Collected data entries
^^^^^^^^^^^^^^^^

(* ===== verification/Keys.v ===== *)
(** * Sorted key lists

    [bytes.Compare], and the loop both key holders of the relayer run: collect the keys of a
    map, then [sort.Slice] them.  Because the keys of a map are distinct and the comparison is
    a total order, the sorted list does not depend on the order the map was visited in. *)
From S2P Require Import Prelude Go.

(** [bytes.Compare]: lexicographic. *)
Fixpoint bytes_Compare (a b : bytes) : comparison :=
  match a, b with
  | [], [] => Eq
  | [], _ :: _ => Lt
  | _ :: _, [] => Gt
  | x :: a', y :: b' =>
      match Z.compare (byte_val x) (byte_val y) with
      | Eq => bytes_Compare a' b'
      | c => c
      end
  end.

(** The order [sort.Slice] establishes with [bytes.Compare(x, y) < 0]. *)
Definition bytes_le (a b : bytes) : Prop := bytes_Compare b a <> Lt.

#[global] Instance bytes_le_dec : RelDecision bytes_le.
Proof. intros a b. unfold bytes_le. destruct (bytes_Compare b a); [left|right|left]; congruence. Defined.

Lemma bytes_Compare_eq a b : bytes_Compare a b = Eq <-> a = b.
Proof.
  revert b. induction a as [|x a IH]; intros [|y b]; simpl; try done.
  destruct (Z.compare_spec (byte_val x) (byte_val y)) as [H| |]; try (split; [done|]; intros [= -> ->]; lia).
  rewrite IH. apply byte_val_inj in H as ->. naive_solver.
Qed.

Lemma bytes_Compare_antisym a b : bytes_Compare b a = CompOpp (bytes_Compare a b).
Proof.
  revert b. induction a as [|x a IH]; intros [|y b]; simpl; try done.
  rewrite (Z.compare_antisym (byte_val x)). destruct (byte_val x ?= byte_val y)%Z; simpl; [apply IH|done..].
Qed.

Lemma bytes_Compare_trans a b c : bytes_Compare a b = Lt -> bytes_Compare b c = Lt -> bytes_Compare a c = Lt.
Proof.
  revert b c. induction a as [|x a IH]; intros [|y b] [|z c]; simpl; try done.
  destruct (Z.compare_spec (byte_val x) (byte_val y)) as [H1|H1|H1]; [|intros _|done].
  - rewrite H1. destruct (byte_val y ?= byte_val z)%Z; try done. by apply IH.
  - destruct (Z.compare_spec (byte_val y) (byte_val z)) as [H2|H2|H2]; [intros _|intros _|done].
    + by rewrite <-H2, (proj2 (Z.compare_lt_iff _ _) H1).
    + rewrite (proj2 (Z.compare_lt_iff _ _)); [done|lia].
Qed.

Lemma bytes_le_alt a b : bytes_le a b <-> bytes_Compare a b = Lt \/ a = b.
Proof.
  unfold bytes_le. rewrite bytes_Compare_antisym, <-bytes_Compare_eq.
  destruct (bytes_Compare a b); naive_solver.
Qed.

#[global] Instance bytes_le_preorder : PreOrder bytes_le.
Proof.
  split.
  - intros a. apply bytes_le_alt. by right.
  - intros a b c. rewrite !bytes_le_alt. intros [H1| ->] [H2| ->]; eauto using bytes_Compare_trans.
Qed.

#[global] Instance bytes_le_antisymm : AntiSymm (=) bytes_le.
Proof.
  intros a b. rewrite !bytes_le_alt. intros [H1| ->] [H2|H2]; try done.
  rewrite bytes_Compare_antisym, H1 in H2. done.
Qed.

#[global] Instance bytes_le_total : Total bytes_le.
Proof.
  intros a b. rewrite !bytes_le_alt. destruct (bytes_Compare a b) eqn:H; [|auto|].
  - apply bytes_Compare_eq in H. auto.
  - right. left. by rewrite bytes_Compare_antisym, H.
Qed.

(** [sort.Slice]: any sorting algorithm yields this list on distinct keys. *)
Definition sort_keys (l : list bytes) : list bytes := merge_sort bytes_le l.

Definition sorted_keys {A} (o : map_order) (m : gmap string A) : list bytes :=
  sort_keys (foldl (fun acc k => acc ++ [bytes_of_string k]) [] (range_keys o m)).

Lemma sort_keys_perm l : sort_keys l ≡ₚ l.
Proof. apply merge_sort_Permutation. Qed.

Lemma sort_keys_sorted l : Sorted bytes_le (sort_keys l).
Proof. apply Sorted_merge_sort, _. Qed.

(** A sorted permutation is unique, so that the choice of the algorithm does not matter. *)
Lemma sort_keys_unique l l' : Sorted bytes_le l' -> l' ≡ₚ l -> l' = sort_keys l.
Proof.
  intros Hs Hp. apply (Sorted_unique bytes_le); [done|apply sort_keys_sorted|].
  by rewrite sort_keys_perm.
Qed.

Section SortedKeys.
Context {A : Type}.
Implicit Type m : gmap string A.

Lemma sorted_keys_perm o m : sorted_keys o m ≡ₚ bytes_of_string <$> (map_to_list m).*1.
Proof.
  unfold sorted_keys. rewrite sort_keys_perm, foldl_snoc. simpl. unfold range_keys.
  by rewrite (order_perm o).
Qed.

Lemma sorted_keys_elem o m k : k ∈ sorted_keys o m <-> is_Some (m !! string_of_bytes k).
Proof.
  rewrite sorted_keys_perm, list_elem_of_fmap. split.
  - intros (s & -> & Hs). rewrite string_bytes_string. apply list_elem_of_fmap in Hs as ([s' v] & -> & Hv).
    apply elem_of_map_to_list in Hv. by exists v.
  - intros [v Hv]. exists (string_of_bytes k). split; [by rewrite bytes_string_bytes|].
    apply list_elem_of_fmap. exists (string_of_bytes k, v). split; [done|]. by apply elem_of_map_to_list.
Qed.

Lemma sorted_keys_NoDup o m : NoDup (sorted_keys o m).
Proof.
  rewrite sorted_keys_perm. apply NoDup_fmap; [|apply NoDup_fst_map_to_list].
  intros a b H. by rewrite <-(string_bytes_string a), H, string_bytes_string.
Qed.

Lemma sorted_keys_sorted o m : Sorted bytes_le (sorted_keys o m).
Proof. apply sort_keys_sorted. Qed.

Lemma sorted_keys_order o o' m : sorted_keys o m = sorted_keys o' m.
Proof.
  apply sort_keys_unique; [apply sorted_keys_sorted|]. rewrite sorted_keys_perm.
  rewrite foldl_snoc. simpl. unfold range_keys. by rewrite (order_perm o').
Qed.
End SortedKeys.
(* ===== verification/StateMachine.v ===== *)
(** * The state machine

    Models [src/bridge/stateMachine/stateMachine.go] and the [Step]/[MachineStates] types of
    [src/bridge/core/types.go].  A step is a computation over the state [S] its executor acts
    on; the machine keeps the current step (a Go interface value, nil after a failed lookup)
    next to that state.  [run] iterates [Execute] the way the polling handler does, and
    [reachable] is the set of states such iterations lead to. *)
From S2P Require Import Prelude Go.

Record Step (S : Type) := mkStep {
  Execute : M S string;
  Identifier : string
}.
Arguments mkStep {S} _ _.
Arguments Execute {S} _.
Arguments Identifier {S} _.

Definition ErrNilStepsMap := ErrNew "stateMachine.ErrNilStepsMap" "nil steps map".
Definition ErrNilStep := ErrNew "stateMachine.ErrNilStep" "nil step".
Definition ErrStepNotFound := ErrNew "stateMachine.ErrStepNotFound" "step not found".
Definition sm_ErrNilLogger := ErrNew "stateMachine.ErrNilLogger" "nil logger".
Definition sm_ErrNilStatusHandler := ErrNew "stateMachine.ErrNilStatusHandler" "nil status handler".

Definition MetricCurrentStateMachineStep : string := "current state machine step".

(** The mutable part of the machine. *)
Record smState (S : Type) := mkSm {
  currentStep : option (Step S);
  inner : S
}.
Arguments mkSm {S} _ _.
Arguments currentStep {S} _.
Arguments inner {S} _.

(** The constructor's arguments: a nil map is [None], a nil step in the map is a [None] entry;
    [Sm_StatusHandler] is the status handler's [SetStringMetric]. *)
Record ArgsStateMachine (S : Type) := {
  Sm_Steps : option (gmap string (option (Step S)));
  Sm_StartStateIdentifier : string;
  Sm_Log : bool;
  Sm_StatusHandler : option (string -> string -> M S unit)
}.
Arguments Sm_Steps {S} _.
Arguments Sm_StartStateIdentifier {S} _.
Arguments Sm_Log {S} _.
Arguments Sm_StatusHandler {S} _.

Section StateMachine.
Context {S : Type}.
Implicit Type steps : gmap string (Step S).

Definition getNextStep steps (identifier : string) : res (Step S) :=
  match steps !! identifier with
  | Some s => Ok s
  | None => Err (Errorf "%w for identifier '%s'" ErrStepNotFound [GStr identifier])
  end.

(** The scan for nil steps; Go's map order decides which of several is reported. *)
Fixpoint find_nil_step (l : list (string * option (Step S))) : option string :=
  match l with
  | [] => None
  | (id, None) :: _ => Some id
  | (_, Some _) :: l' => find_nil_step l'
  end.

Definition sm_checkArgs (args : ArgsStateMachine S) : option error :=
  match Sm_Steps args with
  | None => Some ErrNilStepsMap
  | Some m =>
      match find_nil_step (map_to_list m) with
      | Some id => Some (Errorf "%w for identifier %s" ErrNilStep [GStr id])
      | None =>
          if negb (Sm_Log args) then Some sm_ErrNilLogger
          else match Sm_StatusHandler args with
               | None => Some sm_ErrNilStatusHandler
               | Some _ => None
               end
      end
  end.

(** The steps map once [sm_checkArgs] has passed. *)
Definition steps_of (args : ArgsStateMachine S) : gmap string (Step S) := omap id (default ∅ (Sm_Steps args)).

Definition NewStateMachine (args : ArgsStateMachine S) (s : S) : res (smState S) :=
  match sm_checkArgs args with
  | Some e => Err e
  | None => res_map (fun st => mkSm (Some st) s) (getNextStep (steps_of args) (Sm_StartStateIdentifier args))
  end.

(** One turn of the registration loop both step factories run: an identifier that is
    already taken is an error. *)
Definition addStep (dup : error) (machineStates : gmap string (Step S)) (s : Step S)
    : gmap string (Step S) + error :=
  match machineStates !! Identifier s with
  | Some _ => inr (Errorf "%w for identifier '%s'" dup [GStr (Identifier s)])
  | None => inl (<[Identifier s := s]> machineStates)
  end.

Lemma addStep_loop dup (l : list (Step S)) m :
  NoDup (Identifier <$> l) -> (forall s, s ∈ l -> m !! Identifier s = None) ->
  range_loop (addStep dup) m l = inl (list_to_map ((fun s => (Identifier s, s)) <$> l) ∪ m).
Proof.
  revert m. induction l as [|s l IH]; intros m Hnd Hfree; simpl.
  - by rewrite map_empty_union.
  - apply NoDup_cons in Hnd as [Hs Hnd]. unfold addStep at 1.
    rewrite Hfree by set_solver. rewrite IH; [|done|].
    + f_equal. rewrite <-insert_union_r; [by rewrite insert_union_l|].
      apply not_elem_of_list_to_map_1. rewrite <-list_fmap_compose. simpl. done.
    + intros s' Hs'. rewrite lookup_insert_ne; [apply Hfree; set_solver|].
      intros Heq. apply Hs. rewrite Heq. by apply list_elem_of_fmap_2.
Qed.

(** The map the factories build holds exactly the listed steps, each under its identifier. *)
Lemma addStep_lookup dup (l : list (Step S)) m id st :
  NoDup (Identifier <$> l) -> range_loop (addStep dup) ∅ l = inl m ->
  m !! id = Some st <-> st ∈ l /\ Identifier st = id.
Proof.
  intros Hnd Hm. rewrite addStep_loop in Hm by (done || set_solver).
  injection Hm as <-. rewrite map_union_empty, <-elem_of_list_to_map.
  - rewrite list_elem_of_fmap. naive_solver.
  - by rewrite <-list_fmap_compose.
Qed.

Context (setStringMetric : string -> string -> M S unit).

Definition on_inner {A} (c : M S A) : M (smState S) A :=
  zoom inner (fun x m => mkSm (currentStep m) x) c.

Definition executeStep steps : M (smState S) (option error) :=
  cur ← gets currentStep;
  st ← deref cur;
  on_inner (setStringMetric MetricCurrentStateMachineStep (Identifier st));;
  nextStepIdentifier ← on_inner (Execute st);
  match getNextStep steps nextStepIdentifier with
  | Ok st' => modify (fun m => mkSm (Some st') (inner m));; mret None
  | Err e => modify (fun m => mkSm None (inner m));; mret (Some e)
  end.

Definition sm_Execute steps : M (smState S) (option error) := executeStep steps.

(** [n] successive calls of [Execute]; the errors are collected. *)
Fixpoint run steps (n : nat) : M (smState S) (list error) :=
  match n with
  | O => mret []
  | Datatypes.S k =>
      e ← sm_Execute steps;
      es ← run steps k;
      mret (match e with Some e => e :: es | None => es end)
  end.

(** One call of [Execute] that returned without an error. *)
Inductive sm_step steps : relation (smState S) :=
  | SmStep m m' : sm_Execute steps m = (Ret None, m') -> sm_step steps m m'.

Definition reachable steps (m0 m : smState S) : Prop := rtc (sm_step steps) m0 m.

(** ** Lemmas *)

Definition step_in steps (m : smState S) (id : string) (st : Step S) : Prop :=
  currentStep m = Some st /\ steps !! id = Some st.

Hypothesis metric_total : forall k v, total (setStringMetric k v).

(** An invariant of the machine, indexed by the identifier of the current step: every step
    taken from it re-establishes it at the step it names, and that step is in the map. *)
Definition step_invariant steps (I : string -> S -> Prop) : Prop :=
  forall id st s, steps !! id = Some st -> I id s ->
    wp (setStringMetric MetricCurrentStateMachineStep (Identifier st);; Execute st)
       (fun next s' => is_Some (steps !! next) /\ I next s') s.

Definition sm_inv steps (I : string -> S -> Prop) (m : smState S) : Prop :=
  exists id st, step_in steps m id st /\ I id (inner m).

Lemma sm_Execute_inv steps I m :
  step_invariant steps I -> sm_inv steps I m ->
  wp (sm_Execute steps) (fun e m' => e = None /\ sm_inv steps I m') m.
Proof.
  intros Hstep (id & st & [Hcur Hin] & HI).
  specialize (Hstep id st (inner m) Hin HI). apply wp_bind_inv in Hstep.
  unfold sm_Execute, executeStep. wp_run. rewrite Hcur. cbn [deref].
  wp_run. unfold on_inner at 1. wp_run.
  eapply wp_mono; [exact Hstep|]. intros [] s1 H1. cbn beta in *.
  apply wp_bind. unfold on_inner. apply wp_zoom.
  eapply wp_mono; [exact H1|]. intros next s2 [[st' Hst'] HI']. cbn beta in *.
  unfold getNextStep. rewrite Hst'. wp_run. split; [done|].
  exists next, st'. split; [split|]; done.
Qed.

Lemma run_inv steps I n m :
  step_invariant steps I -> sm_inv steps I m ->
  wp (run steps n) (fun es m' => es = [] /\ sm_inv steps I m') m.
Proof.
  intros Hstep. revert m. induction n as [|n IH]; intros m Hm; [done|].
  simpl. wp_step. eapply wp_mono; [by apply sm_Execute_inv|].
  intros e m1 [-> Hm1]. cbn beta. wp_step. eapply wp_mono; [by apply IH|].
  intros es m2 [-> Hm2]. done.
Qed.

Lemma reachable_inv steps I m m' :
  step_invariant steps I -> reachable steps m m' -> sm_inv steps I m -> sm_inv steps I m'.
Proof.
  intros Hstep. induction 1 as [|m1 m2 m3 H _ IH]; [done|]. intros Hm. apply IH.
  destruct H as [? ? Hex]. pose proof (sm_Execute_inv _ _ _ Hstep Hm) as Hwp.
  unfold wp in Hwp. rewrite Hex in Hwp. tauto.
Qed.

End StateMachine.
(* ===== verification/SafetyEthToMvx.v ===== *)
(** * Safety of the Ethereum -> MultiversX half-bridge

    The invariant of the five-step machine, indexed by the current step, over the history of
    the executor's calls; every action the relayer sends to MultiversX is justified by what
    it observed before. *)
From S2P Require Import Prelude Go Batch Interfaces Executor StateMachine StepsEthToMvx Machines Monitor.
Import EthToMvx.

Module EthToMvxSafety.

(** [b] is the batch that follows the last one executed on MultiversX: fetched from
    Ethereum under that number, non-empty, accepted by the validator, and its deposits carry
    the nonces that follow the last executed one. *)
Definition verified (b : TransferBatch) (old : list event) : Prop :=
  exists last lastTx,
    EvLastBatchID (Ok last) ∈ old /\ EvGetBatch (u64 (last + 1)) (Ok (Some b)) ∈ old /\
    tb_ID b = u64 (last + 1) /\ tb_Deposits b <> [] /\ EvValidate (Some b) (Ok true) ∈ old /\
    EvLastTxID (Ok lastTx) ∈ old /\ consecutive (lastTx + 1) (dt_Nonce <$> tb_Deposits b).

(** A round starts by asking for the last executed batch. *)
Definition starts (e : event) : bool := match e with EvLastBatchID _ => true | _ => false end.
Abbreviation this_round := (since starts 0).

(** [a] is the action the multisig contract holds for the transfer of [b]. *)
Definition action_for (a : Z) (b : TransferBatch) (old : list event) : Prop :=
  a <> InvalidActionID /\ EvActionIDForTransfer (Some b) (Ok a) ∈ old.

(** What must precede each call that acts on a chain, in the same round; calls of the other
    half-bridge never happen. *)
Definition justified (e : event) (old : list event) : Prop :=
  match e with
  | EvProposeTransfer ob _ =>
      exists b rest, ob = Some b /\ verified b (this_round old) /\
        old = EvLeader true :: EvWasProposedTransfer (Some b) (Ok false) :: rest
  | EvSign a _ =>
      exists b rest, verified b (this_round old) /\ action_for a b (this_round old) /\ old = EvWasSigned a (Ok false) :: rest
  | EvPerformAction a ob _ =>
      exists b rest, ob = Some b /\ verified b (this_round old) /\ action_for a b (this_round old) /\
        EvQuorumReached a (Ok true) ∈ this_round old /\
        old = EvLeader true :: EvWasExecuted a (Ok false) :: rest
  | EvProposeSetStatus _ _ | EvExecuteTransfer _ _ _ _ | EvGenerateHash _ _ | EvBroadcast _
  | EvClearSignatures => False
  | _ => True
  end.

Section Safety.
Context {X : Type} (E : executorDeps X) `{!EnvLaws E}.
Abbreviation OSt := (execState (X * list event)).

Definition hist (s : OSt) : list event := snd (world s).
Definition now (s : OSt) : list event := this_round (hist s).

Definition at_pending (s : OSt) : Prop := True.
Definition at_propose (s : OSt) : Prop := exists b, batch s = Some b /\ verified b (now s).
Definition at_quorum (s : OSt) : Prop :=
  exists b, batch s = Some b /\ verified b (now s) /\ action_for (actionID s) b (now s).
Definition at_perform (s : OSt) : Prop :=
  at_quorum s /\ EvQuorumReached (actionID s) (Ok true) ∈ now s.

Definition at_step (id : string) : OSt -> Prop :=
  if String.eqb id GettingPendingBatchFromEthereum then at_pending
  else if String.eqb id ProposingTransferOnMultiversX then at_propose
  else if String.eqb id SigningProposedTransferOnMultiversX then at_propose
  else if String.eqb id WaitingForQuorum then at_quorum
  else if String.eqb id PerformingActionID then at_perform
  else fun _ => False.

(** The stored batch can be handed to the clients. *)
Definition batch_ok (s : OSt) : Prop := match batch s with Some b => amounts_set b | None => True end.

Definition base (s : OSt) : Prop :=
  tl_ok justified (hist s) /\ batch_ok s /\ (0 <= quorumRetriesOnMultiversX s <= maxQuorumRetriesOnMultiversX E)%Z.

Definition inv (id : string) (s : OSt) : Prop := base s /\ at_step id s.

Lemma verified_cons b e old : verified b old -> verified b (e :: old).
Proof.
  intros (last & lastTx & ? & ? & ? & ? & ? & ? & ?).
  exists last, lastTx. repeat split; try done; by apply list_elem_of_further.
Qed.

Lemma action_for_cons a b e old : action_for a b old -> action_for a b (e :: old).
Proof. intros [? ?]. split; [done|by apply list_elem_of_further]. Qed.

Local Hint Resolve verified_cons action_for_cons list_elem_of_here list_elem_of_further : core.

Lemma at_step_propose s : at_propose s -> at_step ProposingTransferOnMultiversX s.
Proof. done. Qed.
Lemma at_step_sign s : at_propose s -> at_step SigningProposedTransferOnMultiversX s.
Proof. done. Qed.
Lemma at_step_quorum s : at_quorum s -> at_step WaitingForQuorum s.
Proof. done. Qed.
Lemma at_step_perform s : at_perform s -> at_step PerformingActionID s.
Proof. done. Qed.

Definition step_ok (c : M OSt string) (P : OSt -> Prop) : Prop :=
  forall s, base s -> P s -> wp c inv s.

Ltac start :=
  let b := fresh "b" in let a := fresh "a" in let h := fresh "h" in
  let qe := fresh "qe" in let qm := fresh "qm" in let rw := fresh "rw" in
  let x := fresh "x" in let tr := fresh "tr" in
  intros [b a h qe qm rw [x tr]] (Htr & Hset & Hq) HP; unfold now, hist, batch_ok in *;
  cbn [world snd batch quorumRetriesOnMultiversX] in Htr, Hset, Hq.

(** The history only grew by calls that need no justification, and the retry counter is in
    range. *)
Ltac base_ok := split; [split; [cbn; repeat split; try done|split; [unfold batch_ok; cbn; assumption|cbn; try done; try lia]]|].

Lemma getPending_ok : step_ok (getPendingStep_Execute (observed E)) at_pending.
Proof.
  start. pose proof (env_u64_quorumMvx E) as [Hu _].
  unfold getPendingStep_Execute. obs_run. all: base_ok; try exact I.
  all: apply at_step_propose; eexists; split; [done|]; unfold now, hist; cbn [world snd since starts].
  all: apply orb_false_iff in Heqb0 as [Hid Hdep]; apply negb_false_iff, Z.eqb_eq in Hid; apply Nat.eqb_neq in Hdep.
  all: eexists _, _; repeat split; eauto 10; [intros HD; by rewrite HD in Hdep|by apply verifyDepositNonces_spec].
Qed.

Lemma propose_ok : step_ok (proposeTransferStep_Execute (observed E)) at_propose.
Proof.
  start. destruct HP as (b' & Hb & Hv). cbn in Hb, Hv. subst b.
  unfold proposeTransferStep_Execute. obs_run. all: base_ok; try exact I.
  all: try (eexists _, _; split; [done|split; [|done]]; by eauto).
  all: (apply at_step_sign || apply at_step_propose); eexists; split; [done|cbn; by eauto 10].
Qed.

Lemma sign_ok : step_ok (signProposedTransferStep_Execute (observed E)) at_propose.
Proof.
  start. destruct HP as (b' & Hb & Hv). cbn in Hb, Hv. subst b.
  unfold signProposedTransferStep_Execute. obs_run. all: base_ok; try exact I.
  all: match goal with H : (?a =? InvalidActionID)%Z = false |- _ => apply Z.eqb_neq in H end.
  all: try (eexists _, _; split; [by eauto|split; [|done]]; split; by eauto).
  all: apply at_step_quorum; eexists; split; [done|]; cbn; split; [by eauto 10|]; split; by eauto 10.
Qed.

Lemma quorum_ok : step_ok (waitForQuorumStep_Execute (observed E)) at_quorum.
Proof.
  start. pose proof (env_u64_quorumMvx E) as Hu. destruct HP as (b' & Hb & Hv & Ha). cbn in Hb, Hv, Ha. subst b.
  unfold waitForQuorumStep_Execute. obs_run. all: try (apply Z.ltb_lt in Heqb; rewrite (u64_incr _ _ Hu) by lia).
  all: base_ok; try exact I.
  - apply at_step_perform. split; [eexists; split; [done|]; cbn; by eauto 10|cbn]. by eauto.
  - apply at_step_quorum. eexists. split; [done|]. cbn. by eauto 10.
Qed.

Lemma perform_ok : step_ok (performActionIDStep_Execute (observed E)) at_perform.
Proof.
  start. destruct HP as [(b' & Hb & Hv & Ha) Hr]. cbn in Hb, Hv, Ha, Hr. subst b.
  unfold performActionIDStep_Execute. obs_run. all: base_ok; try exact I.
  all: try (eexists _, _; split; [done|]; by eauto 10).
  all: apply at_step_perform; split; [eexists; split; [done|]; cbn; by eauto 10|cbn]; by eauto 10.
Qed.

Abbreviation steps := (step_map (stepsSlice (observed E))).

Lemma at_step_ids id s : at_step id s -> id ∈ Identifier <$> stepsSlice (observed E).
Proof.
  unfold at_step, stepsSlice. cbn. rewrite !elem_of_cons.
  repeat (case_match eqn:Heq; [apply String.eqb_eq in Heq; tauto|clear Heq]); done.
Qed.

Lemma metric_keeps (id k v : string) s : inv id s ->
  wp (sm_metric (observed E) k v) (fun _ s' => inv id s') s.
Proof.
  destruct s as [b a h qe qm rw [x tr]]. intros [Hb Ha]. unfold sm_metric. cbn_observed.
  apply wp_silent; [eauto with total|]. intros _ x'. split; [exact Hb|].
  revert Ha. unfold at_step. by repeat case_match.
Qed.

Lemma inv_step : step_invariant (sm_metric (observed E)) steps inv.
Proof.
  intros id st s Hst Hinv. apply wp_bind. eapply wp_mono; [by apply metric_keeps|].
  clear s Hinv. intros _ s [Hbase Hat]. cbn beta.
  assert (Hall : wp (Execute st) inv s).
  { apply step_map_lookup in Hst as [Hst <-]; [|apply EthToMvx_ids_NoDup].
    unfold stepsSlice in Hst. rewrite !elem_of_cons in Hst.
    destruct Hst as [->|[->|[->|[->|[->|Hst]]]]]; [..|by apply not_elem_of_nil in Hst].
    - by apply getPending_ok.
    - by apply propose_ok.
    - by apply sign_ok.
    - by apply quorum_ok.
    - by apply perform_ok. }
  eapply wp_mono; [exact Hall|]. intros next s' Hn. split; [|exact Hn].
  apply step_map_is_Some; [apply EthToMvx_ids_NoDup|]. eapply at_step_ids, Hn.
Qed.

Lemma inv_init x : sm_inv steps inv (mkSm (Some (getPendingStep (observed E))) (initExec (x, []))).
Proof.
  exists GettingPendingBatchFromEthereum, (getPendingStep (observed E)). split; [split; [done|]|].
  - apply step_map_lookup; [apply EthToMvx_ids_NoDup|]. split; [constructor|done].
  - split; [|exact I]. split; [exact I|]. split; [exact I|]. cbn. pose proof (env_u64_quorumMvx E) as [? _]. lia.
Qed.

End Safety.
End EthToMvxSafety.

^^^^^^^^^^^^^^^^

**ACTIVITY:**
Starting with the line with "it observed before. *)" above and going on through the line with "EvLastBatchID (Ok last)", transcribe every line exactly, both ends included, and add nothing.

**YOUR SOLUTION:**
    it observed before. *)
From S2P Require Import Prelude Go Batch Interfaces Executor StateMachine StepsEthToMvx Machines Monitor.
Import EthToMvx.

Module EthToMvxSafety.

(** [b] is the batch that follows the last one executed on MultiversX: fetched from
    Ethereum under that number, non-empty, accepted by the validator, and its deposits carry
    the nonces that follow the last executed one. *)
Definition verified (b : TransferBatch) (old : list event) : Prop :=
  exists last lastTx,
    EvLastBatchID (Ok last) ∈ old /\ EvGetBatch (u64 (last + 1)) (Ok (Some b)) ∈ old /\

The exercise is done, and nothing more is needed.